## Work instruction
Among the entries below, one stretch runs from the line that contains "Definition alice_info : UserInfo" through the line that contains "destruct (boost_reaches_cap (P:=platform)". Repeat that stretch exactly, ends included, and only that.

Data extracted from a collection
------------------------------------------------------------

(* ===== verification/XprismBoostSpec.v ===== *)
(** * What the boost contract promises

    The runs of the contract with its token balances, its properties, and
    concrete runs on the reference platform that witness them. *)
From S2P Require Import Prelude Cosmwasm Protocol XprismBoost XprismBoostProofs.
Import XprismBoostMsg XprismBoost XprismBoostProofs Tokens.

Module XprismBoostSpec.

Section runs.
Context {P : Cosmwasm}.
Variable from_binary : Binary → outcome StdError Cw20HookMsg.

(** What the token contract credits before a message is executed. *)
Definition incoming (info : MessageInfo) (msg : ExecuteMsg Binary) (l : ledger) : ledger :=
  match msg with
  | Receive m => credit (info_sender info) (cw20_amount m) l
  | _ => l
  end.

(** The states of the contract, with the time of the last block and its token
    balances: after instantiation, after time has passed or tokens have
    arrived, and after a successful message. *)
Inductive run : Storage → N → ledger → Prop :=
  | run_init msg st resp t l :
      instantiate msg = Ok (st, resp) → run st t l
  | run_wait st t t' l token n :
      run st t l → t ≤ t' → run st t' (credit token n l)
  | run_step st t l env info msg st' resp :
      run st t l → t ≤ now env →
      execute from_binary st env info msg = Ok (st', resp) →
      run st' (now env) (pay_out resp (incoming info msg l)).
End runs.

Section properties.
Context {P : Cosmwasm} {L : CosmwasmLaws P}.
Variable fb : Binary → outcome StdError Cw20HookMsg.

Lemma run_inv st t l : run fb st t l → Inv st t.
Proof.
  induction 1 as [msg st resp t l Hi|st t t' l tok n _ IH Ht|st t l env info msg st' resp _ IH Ht H].
  - apply instantiate_spec in Hi as (He & c & Hc & _). exists c. split; [done|]. intros u i. by rewrite He.
  - by eapply Inv_later.
  - by eapply boost_execute_inv.
Qed.

(** C36: Well-formed boost records. In every state the boost contract can reach
    there is a configuration, and every stored user has a positive bond, a boost
    within the cap of that bond, and times in order: accrual started no later
    than the last update, which is not in the future. *)
Theorem boost_records_wf st t l :
  run fb st t l → ∃ c, CONFIG st = Some c ∧
    ∀ u i, USER_INFO st !! u = Some i →
      amt_bonded i ≠ 0 ∧ total_boost i ≤ amt_bonded i * cfg_max_boost_per_xprism c ∧
      boost_accrual_start_time i ≤ last_updated i ≤ t.
Proof. apply run_inv. Qed.

Lemma run_solvent st t l x : run fb st t l → xprism st = Some x → bonded st ≤ l x.
Proof.
  induction 1 as [msg st resp t l Hi|st t t' l tok n _ IH Ht|st t l env info msg st' resp _ IH Ht H]; intros Hx.
  - apply instantiate_spec in Hi as (He & _). unfold bonded. rewrite He, map_sum_empty. lia.
  - specialize (IH Hx). pose proof (credit_le tok x n l). lia.
  - rewrite (execute_xprism _ _ _ _ _ _ _ H) in Hx. specialize (IH Hx).
    destruct (execute_bonded _ _ _ _ _ _ _ _ H Hx) as [Hb Hs]. unfold pay_out.
    enough (l x + deposited msg ≤ incoming info msg l x) by lia.
    destruct msg as [m| |]; simpl in *; [|lia..].
    destruct (decide (cw20_amount m = 0)) as [Hz|Hz].
    + pose proof (credit_le (info_sender info) x (cw20_amount m) l). lia.
    + rewrite (Hs Hz), credit_eq. lia.
Qed.

(** C23: Solvency of the boost contract. On every run, the xPRISM bonded by all
    users is covered by the contract's xPRISM balance. *)
Theorem boost_solvent st t l x :
  run fb st t l → xprism st = Some x → map_sum (λ _ i, amt_bonded i) (USER_INFO st) ≤ l x.
Proof. apply run_solvent. Qed.

(** C15: The boost contract never refuses an unbonding. On every run, when a user
    who has bonded at least [n] calls for [n] at any later time, whatever has
    accrued, the handler succeeds and orders the transfer of exactly [n], which
    the contract's balance covers, and the notice to the launch pool if there is
    one; the user is left with the rest bonded and no boost, and nobody else is
    affected.  Whether the transaction goes through then rests with these two
    messages: a launch pool that cannot refresh the account still makes it fail
    ([PoolBoost.pool_blocks_unbond]). *)
Theorem boost_accepts_unbond st t l env info n i :
  run fb st t l → t ≤ now env →
  USER_INFO st !! info_sender info = Some i → n ≤ amt_bonded i →
  ∃ c st' resp, CONFIG st = Some c ∧
    execute fb st env info (Unbond (Some n)) = Ok (st', resp) ∧
    messages resp = sub_new <$> transfer_msg (cfg_xprism_token c) (info_sender info) n ::
                                notices c (info_sender info) ∧
    n ≤ l (cfg_xprism_token c) ∧
    (∃ i', get_boost st' env (info_sender info) = Ok i' ∧
       amt_bonded i' = amt_bonded i - n ∧ total_boost i' = 0) ∧
    (∀ u, u ≠ info_sender info → USER_INFO st' !! u = USER_INFO st !! u).
Proof.
  intros Hr Ht Hi Hn. destruct (run_inv _ _ _ Hr) as (c & Hc & _).
  pose proof (run_solvent _ _ _ (cfg_xprism_token c) Hr) as Hsol. unfold xprism in Hsol. rewrite Hc in Hsol.
  specialize (Hsol eq_refl). assert (amt_bonded i ≤ bonded st) as Hle.
  { pose proof (contrib_le (λ _, amt_bonded) (USER_INFO st) (info_sender info)) as Hle.
    by rewrite (contrib_Some _ _ _ _ Hi) in Hle. }
  assert (execute fb st env info (Unbond (Some n)) =
    Ok (unbonded (now env) (amt_bonded i - n) (info_sender info) st,
        respond (transfer_msg (cfg_xprism_token c) (info_sender info) n :: notices c (info_sender info))
          [("user", AStr (info_sender info)); ("unbond", ANum n)])) as Hex.
  { simpl. unfold unbond, load_config. rewrite Hi. simpl. rewrite (proj2 (N.ltb_ge _ _)) by done.
    rewrite uint_checked_sub_law, (proj2 (N.leb_le _ _)) by done. simpl.
    assert (∀ b : bool, CONFIG (if b then remove_user (info_sender info) st else
      save_user (info_sender info) (mkUserInfo (amt_bonded i - n) 0 (now env) (now env)) st) = CONFIG st) as ->
      by (by intros []). by rewrite Hc. }
  eexists c, _, _. split_and!; [done|exact Hex|done|lia| |].
  - unfold get_boost, unbonded. destruct (N.eqb_spec (amt_bonded i - n) 0) as [Hz|Hz]; simpl.
    + rewrite lookup_delete_eq. eexists. split; [done|]. simpl. lia.
    + rewrite lookup_insert_eq. simpl. unfold _accumulate_boost. simpl. rewrite N.ltb_irrefl, andb_false_r.
      by eexists.
  - intros u Hu. unfold unbonded. destruct (_ =? 0); simpl.
    + by rewrite lookup_delete_ne.
    + by rewrite lookup_insert_ne.
Qed.

(** Boost reaches its cap. A user who stays bonded gains at least the boost
    of one hour per hour, so after [k] hours that are worth the cap the boost
    is the cap and stays there, provided the numbers fit their widths. *)
Theorem boost_reaches_cap st t l env u i c k :
  run fb st t l → CONFIG st = Some c → USER_INFO st !! u = Some i →
  let per_hour := amt_bonded i * cfg_boost_per_hour c / DECIMAL_UNIT in
  let limit := amt_bonded i * cfg_max_boost_per_xprism c in
  per_hour < 2 ^ 64 → limit < 2 ^ 127 → now env < u64_limit →
  limit ≤ per_hour * k → last_updated i + 3600 * k ≤ now env → 0 < k →
  ∃ i', get_boost st env u = Ok i' ∧ amt_bonded i' = amt_bonded i ∧ total_boost i' = limit.
Proof.
  intros Hr Hc Hi per_hour limit Hp Hl Ht Hk Hn Hk0.
  destruct (run_inv _ _ _ Hr) as (c' & Hc' & Hok). assert (c' = c) as -> by congruence.
  destruct (Hok _ _ Hi) as (Ha & Hb & _). unfold get_boost. rewrite Hi. simpl. 
  destruct (accumulate_total st env i c) as [i' Hi'];
    [done|lia|done|unfold cap, u128_limit; fold limit; lia|unfold cap in Hb; fold limit in Hb; lia|].
  exists i'. split; [done|].
  apply accumulate_spec in Hi' as [[-> [?|?]]|(_ & _ & c2 & Hc2 & ->)]; [done|lia|].
  assert (c2 = c) as -> by congruence. simpl. split; [done|].
  pose proof (accrued_hours c i (now env - last_updated i) k) as Hac. unfold hourly in Hac. fold per_hour in Hac.
  unfold cap. fold limit. lia.
Qed.

(** The owner's new rate also applies to the time before it was set: what a
    user accrues depends only on the rate at the time of the query. *)
Lemma boost_rate_change_retroactive st env info r st' resp env' u i i' :
  execute fb st env info (UpdateConfig None (Some r) None None) = Ok (st', resp) →
  USER_INFO st !! u = Some i → amt_bonded i ≠ 0 → last_updated i < now env' →
  get_boost st' env' u = Ok i' →
  ∃ c, CONFIG st = Some c ∧ total_boost i' =
    N.min (total_boost i + amt_bonded i * r / DECIMAL_UNIT *
             ((now env' - last_updated i) * DECIMAL_UNIT / 3600) / DECIMAL_UNIT)
      (amt_bonded i * cfg_max_boost_per_xprism c).
Proof.
  intros H Hi Ha Ht Hg. simpl in H. inv_ok H.
  apply boost_update_config_spec in H as (_ & c & c' & Hc & -> & _ & Hr & Hm & _). exists c. split; [done|].
  unfold get_boost in Hg. simpl in Hg. rewrite Hi in Hg. simpl in Hg, Hr, Hm.
  apply accumulate_spec in Hg as [[-> [?|?]]|(_ & _ & c2 & Hc2 & ->)]; [done|lia|].
  simpl in Hc2. injection Hc2 as <-. simpl. unfold accrued, hourly, cap. by rewrite Hr, Hm.
Qed.
End properties.

(** ** Concrete runs *)
Section witnesses.
Import Reference.
#[local] Existing Instance Reference.platform.

Definition parse_hook (b : Binary) : outcome StdError Cw20HookMsg :=
  match b with BinBoostHook m => Ok m | _ => Err ParseErr end.
Definition at_second (s : N) : Env := mkEnv 1 (s * 10 ^ 9) "boost".
Definition by_sender (a : Addr) : MessageInfo := mkInfo a [].
Definition empty_storage : Storage := mkStorage None ∅.
Definition new_state (r : outcome ContractError (Storage * Response)) : Storage :=
  match r with Ok (st, _) => st | _ => empty_storage end.
Definition response_of (r : outcome ContractError (Storage * Response)) : Response :=
  match r with Ok (_, resp) => resp | _ => mkResponse [] [] end.
Lemma boost_run_Ok r : is_ok r = true → r = Ok (new_state r, response_of r).
Proof. by destruct r as [[? ?]| |]. Qed.

(** One AMP per xPRISM and hour, at most one hundred. *)
Definition init_msg : InstantiateMsg :=
  mkInstantiateMsg "owner" "xprism" DECIMAL_UNIT 100 (Some "pool"%string).
Definition run_instantiate := instantiate init_msg.
Lemma brun_init_Ok : run_instantiate = Ok (new_state run_instantiate, response_of run_instantiate).
Proof. apply boost_run_Ok. vm_compute. reflexivity. Qed.

Definition bond_msg : ExecuteMsg Binary :=
  Receive (mkCw20Receive "alice" 1000 (BinBoostHook (Bond None))).
Definition run_bond :=
  execute parse_hook (new_state run_instantiate) (at_second 7200) (by_sender "xprism") bond_msg.
Lemma brun_bond_Ok : run_bond = Ok (new_state run_bond, response_of run_bond).
Proof. apply boost_run_Ok. vm_compute. reflexivity. Qed.

Definition boost_state : Storage := new_state run_bond.
Definition boost_ledger : ledger := pay_out (response_of run_bond) (incoming (by_sender "xprism") bond_msg (λ _, 0)).
Lemma bonded_run : run parse_hook boost_state (now (at_second 7200)) boost_ledger.
Proof.
  eapply (run_step parse_hook (new_state run_instantiate) 0); [|vm_compute; discriminate|exact brun_bond_Ok].
  exact (run_init parse_hook init_msg _ _ 0 (λ _, 0) brun_init_Ok).
Qed.
Definition alice_info : UserInfo := mkUserInfo 1000 0 7200 7200.
Lemma alice_bonded : USER_INFO boost_state !! ("alice"%string : Addr) = Some alice_info.
Proof. vm_compute. reflexivity. Qed.
Definition boost_config : Config := mkConfig "owner" "xprism" DECIMAL_UNIT 100 (Some "pool"%string).
Lemma boost_state_config : CONFIG boost_state = Some boost_config.
Proof. vm_compute. reflexivity. Qed.

Lemma boost_records_wf_witness :
  ∃ c, CONFIG boost_state = Some c ∧ total_boost alice_info ≤ 1000 * cfg_max_boost_per_xprism c.
Proof.
  destruct (boost_records_wf (P:=platform) parse_hook _ _ _ bonded_run) as (c & Hc & Hi).
  exists c. split; [exact Hc|]. destruct (Hi _ _ alice_bonded) as (_ & Hb & _). exact Hb.
Defined.

Lemma boost_solvent_witness :
  map_sum (λ _ i, amt_bonded i) (USER_INFO boost_state) ≤ 1000 ∧ bonded boost_state = 1000.
Proof.
  split; [|vm_compute; reflexivity].
  exact (boost_solvent (P:=platform) parse_hook _ _ _ "xprism" bonded_run eq_refl).
Defined.

Lemma boost_accepts_unbond_witness :
  ∃ c st' resp, CONFIG boost_state = Some c ∧
    execute parse_hook boost_state (at_second 10800) (by_sender "alice") (Unbond (Some 400)) = Ok (st', resp) ∧
    messages resp = [sub_new (transfer_msg "xprism" "alice" 400); sub_new (refresh_msg "pool" "alice")].
Proof.
  destruct (boost_accepts_unbond (P:=platform) parse_hook _ _ _ (at_second 10800) (by_sender "alice") 400 alice_info
    bonded_run) as (c & st' & resp & Hc & Hex & Hm & _);
    [vm_compute; discriminate|exact alice_bonded|vm_compute; discriminate|].
  exists c, st', resp. split; [exact Hc|]. split; [exact Hex|]. 
  assert (boost_config = c) as <- by exact (Some_inj _ _ (eq_trans (eq_sym boost_state_config) Hc)).
  exact Hm.
Defined.

Lemma boost_reaches_cap_witness :
  ∃ i', get_boost boost_state (at_second 367200) "alice" = Ok i' ∧ total_boost i' = 100000.
Proof.
  destruct (boost_reaches_cap (P:=platform) parse_hook _ _ _ (at_second 367200) "alice" alice_info boost_config 100
    bonded_run boost_state_config alice_bonded) as (i' & Hg & _ & Ht);
    [vm_compute; reflexivity|vm_compute; reflexivity|vm_compute; reflexivity|vm_compute; discriminate
    |vm_compute; discriminate|vm_compute; reflexivity|].
  exists i'. split; [exact Hg|exact Ht].
Defined.
End witnesses.
End XprismBoostSpec.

------------------------------------------------------------

## Response to the exercise
Definition alice_info : UserInfo := mkUserInfo 1000 0 7200 7200.
Lemma alice_bonded : USER_INFO boost_state !! ("alice"%string : Addr) = Some alice_info.
Proof. vm_compute. reflexivity. Qed.
Definition boost_config : Config := mkConfig "owner" "xprism" DECIMAL_UNIT 100 (Some "pool"%string).
Lemma boost_state_config : CONFIG boost_state = Some boost_config.
Proof. vm_compute. reflexivity. Qed.

Lemma boost_records_wf_witness :
  ∃ c, CONFIG boost_state = Some c ∧ total_boost alice_info ≤ 1000 * cfg_max_boost_per_xprism c.
Proof.
  destruct (boost_records_wf (P:=platform) parse_hook _ _ _ bonded_run) as (c & Hc & Hi).
  exists c. split; [exact Hc|]. destruct (Hi _ _ alice_bonded) as (_ & Hb & _). exact Hb.
Defined.

Lemma boost_solvent_witness :
  map_sum (λ _ i, amt_bonded i) (USER_INFO boost_state) ≤ 1000 ∧ bonded boost_state = 1000.
Proof.
  split; [|vm_compute; reflexivity].
  exact (boost_solvent (P:=platform) parse_hook _ _ _ "xprism" bonded_run eq_refl).
Defined.

Lemma boost_accepts_unbond_witness :
  ∃ c st' resp, CONFIG boost_state = Some c ∧
    execute parse_hook boost_state (at_second 10800) (by_sender "alice") (Unbond (Some 400)) = Ok (st', resp) ∧
    messages resp = [sub_new (transfer_msg "xprism" "alice" 400); sub_new (refresh_msg "pool" "alice")].
Proof.
  destruct (boost_accepts_unbond (P:=platform) parse_hook _ _ _ (at_second 10800) (by_sender "alice") 400 alice_info
    bonded_run) as (c & st' & resp & Hc & Hex & Hm & _);
    [vm_compute; discriminate|exact alice_bonded|vm_compute; discriminate|].
  exists c, st', resp. split; [exact Hc|]. split; [exact Hex|]. 
  assert (boost_config = c) as <- by exact (Some_inj _ _ (eq_trans (eq_sym boost_state_config) Hc)).
  exact Hm.
Defined.

Lemma boost_reaches_cap_witness :
  ∃ i', get_boost boost_state (at_second 367200) "alice" = Ok i' ∧ total_boost i' = 100000.
Proof.
  destruct (boost_reaches_cap (P:=platform) parse_hook _ _ _ (at_second 367200) "alice" alice_info boost_config 100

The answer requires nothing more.